The new analysis of nationally representative data also found that people experiencing poor mental health are more than twice as likely to report they left their last job for health reasons, compared to people with other health issues.
The Money and Mental Health Policy Institute is calling for changes including:
- Increasing the flexibility of sick pay to allow preventative, part-time sick leave as well as phased returns to work
- Increasing the level of Employment Support Allowance (or the ‘limited capacity for work’ element of Universal Credit) paid during the 13 week ‘assessment’ period to the same amount as Statutory Sick Pay, to avoid the income shock of around £20 per week currently faced by people in the middle of a period of sickness absence who move onto benefits as they exhaust their sick pay
- Increasing access to income protection products, particularly for people who have pre-existing conditions.
One of the particularly interesting recommendations is to increase flexibility of Statutory Sick Pay to support people who need to reduce their hours. The report goes on to recommend that the government should consider how it can introduce flexibility that encourages preventative part-time sick leave, as well as phased returns to work in its review of Statutory Sick Pay. Also that employers should also consider providing this flexibility within Contractual Sick Pay schemes. This change could have a significant impact for both individuals an employers and potentially reduce the 300,000 people with a long-term mental health condition who lose their job each year. Its estimated that this leads to turnover costs for employers of an estimated £8 billion a year.
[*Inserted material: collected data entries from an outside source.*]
(* ===== verification/Window.v ===== *)
(** * Sequence accounting (src/src/main.rs, [struct Decoder])

    The five sequence fields of [Decoder] with [observe_seq], which accepts each
    frame sequence number at most once, and [sequence_report], which turns the
    accepted numbers behind the reorder window into a loss report. *)
From S2P Require Import Prelude.

Definition REORDER_WINDOW : N := 64.

Module Window.
(** The fields [highest_sequence] .. [duplicate_sequences] of [Decoder]. *)
Record t := mk {
  highest_sequence : N;
  finalized_sequence : N;
  seen_sequences : gset N;
  late_sequences : N;
  duplicate_sequences : N;
}.

(** [struct SequenceReport] *)
Record report := mk_report {
  expected : N;
  received : N;
  missing : N;
  sequence_gap_ppm : N;
  late : N;
  duplicates : N;
}.

(** The values [Decoder::new] gives them. *)
Definition new : t := mk 0 0 ∅ 0 0.

(** [Decoder::observe_seq] *)
Definition observe_seq (seq : N) (w : t) : bool * t :=
  let finalized :=
    if (highest_sequence w =? 0) && (finalized_sequence w =? 0)
       && bool_decide (seen_sequences w = ∅)
    then seq - 1 else finalized_sequence w in
  if seq <=? finalized then
    (false, mk (highest_sequence w) finalized (seen_sequences w)
              (sat_add64 (late_sequences w) 1) (duplicate_sequences w))
  else
  let highest := N.max (highest_sequence w) seq in
  if bool_decide (seq ∈ seen_sequences w) then
    (false, mk highest finalized (seen_sequences w) (late_sequences w)
              (sat_add64 (duplicate_sequences w) 1))
  else
    (true, mk highest finalized ({[seq]} ∪ seen_sequences w) (late_sequences w)
             (duplicate_sequences w)).

(** [Decoder::sequence_report] *)
Definition sequence_report (w : t) : option report * t :=
  let cutoff := highest_sequence w - REORDER_WINDOW in
  if cutoff <=? finalized_sequence w then (None, w) else
  let expected := cutoff - finalized_sequence w in
  if expected <? 32 then (None, w) else
  let received := N.of_nat (size
    (filter (fun q => finalized_sequence w + 1 <= q <= cutoff) (seen_sequences w))) in
  let missing := expected - received in
  let gap_ppm := as_u32 (missing * 1000000 / expected) in
  let seen := filter (fun q => cutoff + 1 <= q) (seen_sequences w) in
  (Some (mk_report expected received missing (N.min gap_ppm 1000000)
     (late_sequences w) (duplicate_sequences w)),
   mk (highest_sequence w) cutoff seen 0 0).

(** ** Runs *)
Inductive op :=
| Observe (seq : N)
| Report.

(** A run's state, the numbers accepted so far and the reports made. *)
Record trace := mk_trace {
  window : t;
  accepted : list N;
  reports : list report;
}.

Definition step (tr : trace) (o : op) : trace :=
  match o with
  | Observe seq =>
      let '(fresh, w) := observe_seq seq (window tr) in
      mk_trace w (if fresh : bool then accepted tr ++ [seq] else accepted tr) (reports tr)
  | Report =>
      let '(r, w) := sequence_report (window tr) in
      mk_trace w (accepted tr) (reports tr ++ match r with Some r => [r] | None => [] end)
  end.

Definition run (ops : list op) : trace := foldl step (mk_trace new [] []) ops.

Definition observed (ops : list op) : list N :=
  omap (fun o => match o with Observe q => Some q | Report => None end) ops.

Definition sum (f : report -> N) (l : list report) : N := foldr (fun r n => f r + n) 0 l.

(** ** Invariant *)
Definition inv (w : t) : Prop :=
  finalized_sequence w <= highest_sequence w < U64 /\
  (forall q, q ∈ seen_sequences w -> finalized_sequence w < q <= highest_sequence w) /\
  late_sequences w < U64 /\ duplicate_sequences w < U64.

(** No frame has been accepted yet. *)
Definition fresh_window (w : t) : Prop :=
  highest_sequence w = 0 /\ finalized_sequence w = 0 /\ seen_sequences w = ∅.

Lemma window_new_inv : inv new.
Proof. by unfold inv, new. Qed.

Lemma first_test w :
  ((highest_sequence w =? 0) && (finalized_sequence w =? 0)
     && bool_decide (seen_sequences w = ∅))%bool = true <-> fresh_window w.
Proof.
  unfold fresh_window. rewrite !andb_true_iff, !N.eqb_eq, bool_decide_eq_true. tauto.
Qed.

(** The lower end [observe_seq] tests against. *)
Definition floor (seq : N) (w : t) : N :=
  if (highest_sequence w =? 0) && (finalized_sequence w =? 0)
     && bool_decide (seen_sequences w = ∅)
  then seq - 1 else finalized_sequence w.

Lemma floor_cases seq w :
  (fresh_window w /\ floor seq w = seq - 1) \/ (~ fresh_window w /\ floor seq w = finalized_sequence w).
Proof.
  unfold floor. destruct (_ && _)%bool eqn:E.
  - left. split; [by apply first_test|done].
  - right. split; [|done]. intros H%first_test. congruence.
Qed.

(** The three ways an observation ends. *)
Lemma observe_cases seq w :
  let f := floor seq w in
  (seq <= f /\ observe_seq seq w = (false, mk (highest_sequence w) f (seen_sequences w)
              (sat_add64 (late_sequences w) 1) (duplicate_sequences w))) \/
  (f < seq /\ seq ∈ seen_sequences w /\
   observe_seq seq w = (false, mk (N.max (highest_sequence w) seq) f (seen_sequences w)
              (late_sequences w) (sat_add64 (duplicate_sequences w) 1))) \/
  (f < seq /\ (seq ∉ seen_sequences w) /\
   observe_seq seq w = (true, mk (N.max (highest_sequence w) seq) f ({[seq]} ∪ seen_sequences w)
              (late_sequences w) (duplicate_sequences w))).
Proof.
  intros f. unfold observe_seq. fold (floor seq w). fold f.
  destruct (N.leb_spec seq f); [by left|]. right.
  case_bool_decide; [left|right]; done.
Qed.

Lemma observe_inv seq w : inv w -> seq < U64 -> inv (snd (observe_seq seq w)).
Proof.
  intros (Hfh & Hseen & Hl & Hd) Hq.
  assert (floor seq w <= N.max (highest_sequence w) seq /\
    (forall q, q ∈ seen_sequences w -> floor seq w < q) /\
    (seq <= floor seq w -> floor seq w <= highest_sequence w)) as (Hf1 & Hf2 & Hf3).
  { destruct (floor_cases seq w) as [[(Hh & Hf & Hs) ->]|[_ ->]].
    - rewrite Hs. split_and!; [lia|set_solver|lia].
    - split_and!; [lia|intros q Hqs; by apply Hseen|lia]. }
  pose proof (fun q H => proj2 (Hseen q H)) as Hhi.
  destruct (observe_cases seq w) as [[? ->]|[(? & ? & ->)|(? & ? & ->)]];
    unfold inv; cbn; split_and!; try done; try width_lia.
  - intros q Hin. split; [by apply Hf2|by apply Hhi].
  - intros q Hin. specialize (Hf2 q Hin). specialize (Hhi q Hin). lia.
  - intros q [->%elem_of_singleton|Hin]%elem_of_union; [lia|].
    specialize (Hf2 q Hin). specialize (Hhi q Hin). lia.
Qed.

(** A number observed once is refused ever after. *)
Lemma observe_twice seq w :
  inv w -> fst (observe_seq seq (snd (observe_seq seq w))) = false.
Proof.
  intros (Hfh & Hseen & _). set (w1 := snd (observe_seq seq w)).
  assert (seq <= finalized_sequence w1 \/ seq ∈ seen_sequences w1) as H.
  { unfold w1. destruct (observe_cases seq w) as [[? ->]|[(? & ? & ->)|(? & ? & ->)]]; cbn;
      [by left|by right|right; set_solver]. }
  destruct (observe_cases seq w1) as [[_ ->]|[(_ & _ & ->)|(Hlt & Hnot & _)]]; [done|done|exfalso].
  destruct H as [H|H]; [|done]. destruct (floor_cases seq w1) as [[(_ & Hf & _) Hfl]|[_ Hfl]];
    rewrite Hfl in Hlt; [|lia]. rewrite Hf in H. lia.
Qed.

(** When [sequence_report] reports, and what it leaves. *)
Lemma report_cases w :
  sequence_report w = (None, w) \/
  let cutoff := highest_sequence w - REORDER_WINDOW in
  finalized_sequence w + 32 <= cutoff /\
  let inside := filter (fun q => finalized_sequence w + 1 <= q <= cutoff) (seen_sequences w) in
  let e := cutoff - finalized_sequence w in
  let r := N.of_nat (size inside) in
  sequence_report w =
    (Some (mk_report e r (e - r) (N.min (as_u32 ((e - r) * 1000000 / e)) 1000000)
       (late_sequences w) (duplicate_sequences w)),
     mk (highest_sequence w) cutoff (filter (fun q => cutoff + 1 <= q) (seen_sequences w)) 0 0).
Proof.
  unfold sequence_report. cbv zeta.
  destruct (N.leb_spec (highest_sequence w - REORDER_WINDOW) (finalized_sequence w)); [by left|].
  destruct (N.ltb_spec (highest_sequence w - REORDER_WINDOW - finalized_sequence w) 32);
    [by left|right].
  split; [lia|done].
Qed.

Lemma window_report_inv w : inv w -> inv (snd (sequence_report w)).
Proof.
  intros (Hfh & Hseen & Hl & Hd).
  destruct (report_cases w) as [->|[Hc ->]]; [done|]. unfold inv. cbn. split_and!; try done; try lia.
  - intros q [Hq Hin]%elem_of_filter. specialize (Hseen q Hin). lia.
Qed.

(** The sequence numbers strictly above [a] and at most [b]. *)
Lemma size_interval (X : gset N) a b :
  (forall q, q ∈ X -> a < q <= b) -> N.of_nat (size X) <= b - a.
Proof.
  intros HX.
  assert (X ⊆ list_to_set ((fun k => a + 1 + N.of_nat k) <$> seq 0 (N.to_nat (b - a)))) as Hsub.
  { intros q Hq. specialize (HX q Hq). apply elem_of_list_to_set, list_elem_of_fmap.
    exists (N.to_nat (q - a - 1)). split; [lia|]. apply elem_of_seq. lia. }
  apply subseteq_size in Hsub. rewrite size_list_to_set in Hsub.
  - rewrite length_fmap, length_seq in Hsub. lia.
  - apply NoDup_fmap_2; [intros x y; lia|apply NoDup_seq].
Qed.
Commenting, Helen Undy, the Director of The Money and Mental Health Policy Institute, said: “For thousands of people in the UK sick days are a luxury they just can’t afford. Many with mental health problems are finding themselves too ill to work, and too broke not to – choosing between causing harm to their mental health by working, or harm to their finances by taking time to recover.
“It’s a vicious cycle, ultimately forcing many out of the workplace entirely. We want to see the government and employers taking urgent steps to improve sick pay, access to benefits and other income protection so that a mental health diagnosis is not the first step out of the workforce.”
Steve Bridger, managing director of group protection at Aviva, said:“It is well established that mental ill-health affects most people to varying degrees in their life. What we see as an insurer – and as an employer – is that people’s ability to cope through a difficult patch and then be able to get back to work, is directly correlated to how easy it is for people to get support and how quickly they get it.
“We also know that having the right sort of financial support to help them deal with the practical, everyday problems – like how to keep paying the bills – can make a huge difference to their recovery.
“We are proud to sponsor this report ‘Too ill to work, too broke not to’, which is both topical and timely – and shines a light on how we might improve this destructive cycle.